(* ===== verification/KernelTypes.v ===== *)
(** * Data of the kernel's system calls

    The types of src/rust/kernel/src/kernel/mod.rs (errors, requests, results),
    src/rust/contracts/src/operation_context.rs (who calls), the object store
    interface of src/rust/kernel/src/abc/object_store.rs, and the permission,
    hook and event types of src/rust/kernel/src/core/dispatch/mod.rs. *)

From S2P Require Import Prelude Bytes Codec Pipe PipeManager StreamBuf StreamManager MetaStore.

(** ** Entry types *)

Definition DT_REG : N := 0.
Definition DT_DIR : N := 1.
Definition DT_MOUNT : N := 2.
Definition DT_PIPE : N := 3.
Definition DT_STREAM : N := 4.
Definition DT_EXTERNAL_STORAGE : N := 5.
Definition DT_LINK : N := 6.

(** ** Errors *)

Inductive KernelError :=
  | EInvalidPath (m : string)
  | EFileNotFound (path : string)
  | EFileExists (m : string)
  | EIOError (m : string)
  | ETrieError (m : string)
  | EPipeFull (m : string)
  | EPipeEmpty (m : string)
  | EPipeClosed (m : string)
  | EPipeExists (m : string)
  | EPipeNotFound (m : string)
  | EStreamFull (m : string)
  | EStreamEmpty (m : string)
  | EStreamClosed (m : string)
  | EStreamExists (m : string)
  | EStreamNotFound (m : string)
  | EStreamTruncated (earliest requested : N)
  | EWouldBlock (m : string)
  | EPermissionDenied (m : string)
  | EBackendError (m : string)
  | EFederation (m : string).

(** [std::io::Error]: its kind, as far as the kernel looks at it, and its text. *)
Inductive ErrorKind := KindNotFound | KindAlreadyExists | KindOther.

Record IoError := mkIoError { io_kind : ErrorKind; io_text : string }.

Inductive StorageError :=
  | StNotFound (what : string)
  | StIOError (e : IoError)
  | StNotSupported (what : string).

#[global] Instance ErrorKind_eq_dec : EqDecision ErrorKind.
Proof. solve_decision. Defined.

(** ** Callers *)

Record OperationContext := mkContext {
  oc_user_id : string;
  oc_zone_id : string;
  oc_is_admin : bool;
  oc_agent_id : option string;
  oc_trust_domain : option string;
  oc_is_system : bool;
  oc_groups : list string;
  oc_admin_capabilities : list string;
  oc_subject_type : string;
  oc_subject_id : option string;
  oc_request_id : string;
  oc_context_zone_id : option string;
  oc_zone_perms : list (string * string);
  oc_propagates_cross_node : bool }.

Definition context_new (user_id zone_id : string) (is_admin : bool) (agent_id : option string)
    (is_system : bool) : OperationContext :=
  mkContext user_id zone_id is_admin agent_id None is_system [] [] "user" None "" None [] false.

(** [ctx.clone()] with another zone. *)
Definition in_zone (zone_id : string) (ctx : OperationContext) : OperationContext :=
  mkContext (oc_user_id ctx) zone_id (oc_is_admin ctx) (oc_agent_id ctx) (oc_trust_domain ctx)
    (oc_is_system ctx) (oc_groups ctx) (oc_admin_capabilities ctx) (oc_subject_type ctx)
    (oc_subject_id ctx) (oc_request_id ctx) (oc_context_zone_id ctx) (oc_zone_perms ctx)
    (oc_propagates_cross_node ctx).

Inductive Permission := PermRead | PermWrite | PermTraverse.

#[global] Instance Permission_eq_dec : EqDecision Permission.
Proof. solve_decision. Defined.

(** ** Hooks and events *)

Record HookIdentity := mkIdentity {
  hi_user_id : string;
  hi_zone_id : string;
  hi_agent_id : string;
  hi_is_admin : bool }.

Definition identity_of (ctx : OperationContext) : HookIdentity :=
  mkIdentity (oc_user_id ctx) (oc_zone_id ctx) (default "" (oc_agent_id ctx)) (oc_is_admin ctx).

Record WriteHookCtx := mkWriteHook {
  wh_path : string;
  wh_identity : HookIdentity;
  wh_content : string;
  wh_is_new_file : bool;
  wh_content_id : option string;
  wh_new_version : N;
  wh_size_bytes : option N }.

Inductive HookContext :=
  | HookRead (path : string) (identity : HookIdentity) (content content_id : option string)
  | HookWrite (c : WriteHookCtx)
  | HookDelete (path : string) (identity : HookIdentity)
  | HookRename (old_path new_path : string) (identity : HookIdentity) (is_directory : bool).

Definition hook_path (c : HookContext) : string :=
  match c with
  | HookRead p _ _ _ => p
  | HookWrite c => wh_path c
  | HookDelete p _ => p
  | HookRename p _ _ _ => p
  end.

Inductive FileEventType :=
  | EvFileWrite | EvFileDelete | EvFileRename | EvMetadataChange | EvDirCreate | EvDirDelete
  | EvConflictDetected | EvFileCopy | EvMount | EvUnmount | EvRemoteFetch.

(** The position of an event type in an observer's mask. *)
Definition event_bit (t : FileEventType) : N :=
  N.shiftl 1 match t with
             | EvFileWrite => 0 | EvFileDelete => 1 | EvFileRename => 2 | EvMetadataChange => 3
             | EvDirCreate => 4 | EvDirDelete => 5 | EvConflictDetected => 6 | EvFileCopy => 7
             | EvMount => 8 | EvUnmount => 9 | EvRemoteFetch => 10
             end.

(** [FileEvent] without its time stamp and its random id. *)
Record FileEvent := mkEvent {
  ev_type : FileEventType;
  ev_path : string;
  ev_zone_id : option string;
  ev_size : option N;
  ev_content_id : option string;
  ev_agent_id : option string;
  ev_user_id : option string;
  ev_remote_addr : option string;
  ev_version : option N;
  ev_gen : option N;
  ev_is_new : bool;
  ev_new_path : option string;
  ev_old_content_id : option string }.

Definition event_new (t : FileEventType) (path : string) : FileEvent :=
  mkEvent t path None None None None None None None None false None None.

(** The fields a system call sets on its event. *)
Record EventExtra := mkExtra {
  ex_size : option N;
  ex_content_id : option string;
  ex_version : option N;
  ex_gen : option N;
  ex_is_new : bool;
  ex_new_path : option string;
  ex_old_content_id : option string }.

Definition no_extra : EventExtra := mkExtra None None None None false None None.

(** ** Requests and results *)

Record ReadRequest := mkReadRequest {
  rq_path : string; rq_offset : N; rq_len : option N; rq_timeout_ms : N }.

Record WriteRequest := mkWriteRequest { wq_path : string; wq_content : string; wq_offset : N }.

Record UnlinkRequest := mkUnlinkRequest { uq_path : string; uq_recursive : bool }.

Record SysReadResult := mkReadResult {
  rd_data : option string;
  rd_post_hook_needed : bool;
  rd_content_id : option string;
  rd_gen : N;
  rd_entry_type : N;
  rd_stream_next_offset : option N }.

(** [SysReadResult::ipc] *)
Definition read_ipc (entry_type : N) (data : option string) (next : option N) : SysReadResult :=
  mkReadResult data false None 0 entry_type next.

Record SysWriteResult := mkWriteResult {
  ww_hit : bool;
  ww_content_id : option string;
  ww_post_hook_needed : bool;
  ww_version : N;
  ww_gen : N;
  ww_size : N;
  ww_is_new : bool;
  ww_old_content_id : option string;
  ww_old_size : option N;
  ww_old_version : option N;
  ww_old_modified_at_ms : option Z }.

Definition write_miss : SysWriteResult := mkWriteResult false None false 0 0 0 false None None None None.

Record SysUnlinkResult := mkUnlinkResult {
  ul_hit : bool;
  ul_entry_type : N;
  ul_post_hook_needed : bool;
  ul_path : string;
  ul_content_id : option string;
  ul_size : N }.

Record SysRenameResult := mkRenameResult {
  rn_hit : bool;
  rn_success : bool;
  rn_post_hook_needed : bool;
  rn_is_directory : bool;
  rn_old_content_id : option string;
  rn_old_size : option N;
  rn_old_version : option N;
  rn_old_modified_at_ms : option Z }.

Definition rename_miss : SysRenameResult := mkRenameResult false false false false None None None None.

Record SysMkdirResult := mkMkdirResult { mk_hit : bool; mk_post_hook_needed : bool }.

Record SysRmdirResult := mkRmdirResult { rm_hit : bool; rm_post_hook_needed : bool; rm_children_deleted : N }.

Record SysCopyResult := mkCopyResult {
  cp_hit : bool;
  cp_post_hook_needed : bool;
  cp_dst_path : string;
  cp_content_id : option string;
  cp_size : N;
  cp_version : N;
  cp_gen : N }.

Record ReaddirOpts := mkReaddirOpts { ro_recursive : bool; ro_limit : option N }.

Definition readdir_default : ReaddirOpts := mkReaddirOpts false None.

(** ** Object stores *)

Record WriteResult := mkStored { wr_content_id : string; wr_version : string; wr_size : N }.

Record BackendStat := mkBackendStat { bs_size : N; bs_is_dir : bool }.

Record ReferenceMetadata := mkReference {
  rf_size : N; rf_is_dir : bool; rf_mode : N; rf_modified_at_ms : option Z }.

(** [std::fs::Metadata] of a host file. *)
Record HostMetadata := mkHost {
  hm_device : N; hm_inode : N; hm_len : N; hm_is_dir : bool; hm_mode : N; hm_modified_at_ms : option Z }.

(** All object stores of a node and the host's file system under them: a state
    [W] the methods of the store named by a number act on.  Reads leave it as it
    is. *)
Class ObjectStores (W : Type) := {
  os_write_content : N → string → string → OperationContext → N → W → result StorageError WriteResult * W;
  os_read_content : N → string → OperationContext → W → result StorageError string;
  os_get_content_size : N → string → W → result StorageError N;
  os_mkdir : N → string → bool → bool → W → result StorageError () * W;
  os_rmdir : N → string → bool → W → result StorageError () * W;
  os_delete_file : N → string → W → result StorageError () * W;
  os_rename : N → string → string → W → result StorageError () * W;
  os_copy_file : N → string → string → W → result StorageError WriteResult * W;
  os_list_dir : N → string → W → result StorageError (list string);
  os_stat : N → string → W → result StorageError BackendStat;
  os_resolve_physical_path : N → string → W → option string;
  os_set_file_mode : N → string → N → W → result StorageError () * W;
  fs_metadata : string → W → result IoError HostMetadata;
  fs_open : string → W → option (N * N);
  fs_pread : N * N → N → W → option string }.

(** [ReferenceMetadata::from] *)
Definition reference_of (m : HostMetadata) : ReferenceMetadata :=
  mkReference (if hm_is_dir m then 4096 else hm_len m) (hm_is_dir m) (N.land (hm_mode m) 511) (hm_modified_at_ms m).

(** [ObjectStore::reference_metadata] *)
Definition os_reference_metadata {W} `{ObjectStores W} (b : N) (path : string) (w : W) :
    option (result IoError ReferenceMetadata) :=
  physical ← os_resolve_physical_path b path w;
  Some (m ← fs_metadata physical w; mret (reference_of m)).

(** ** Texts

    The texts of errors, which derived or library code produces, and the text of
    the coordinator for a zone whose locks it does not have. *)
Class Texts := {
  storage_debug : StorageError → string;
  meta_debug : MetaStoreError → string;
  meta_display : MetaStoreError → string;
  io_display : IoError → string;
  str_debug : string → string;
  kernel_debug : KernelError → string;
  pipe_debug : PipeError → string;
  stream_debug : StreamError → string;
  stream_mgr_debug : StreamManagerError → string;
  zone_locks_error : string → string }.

━━━━━━

The task
Say how many lines in the entries contain the string "Class". Nothing else belongs in the reply.

Result of the exercise
2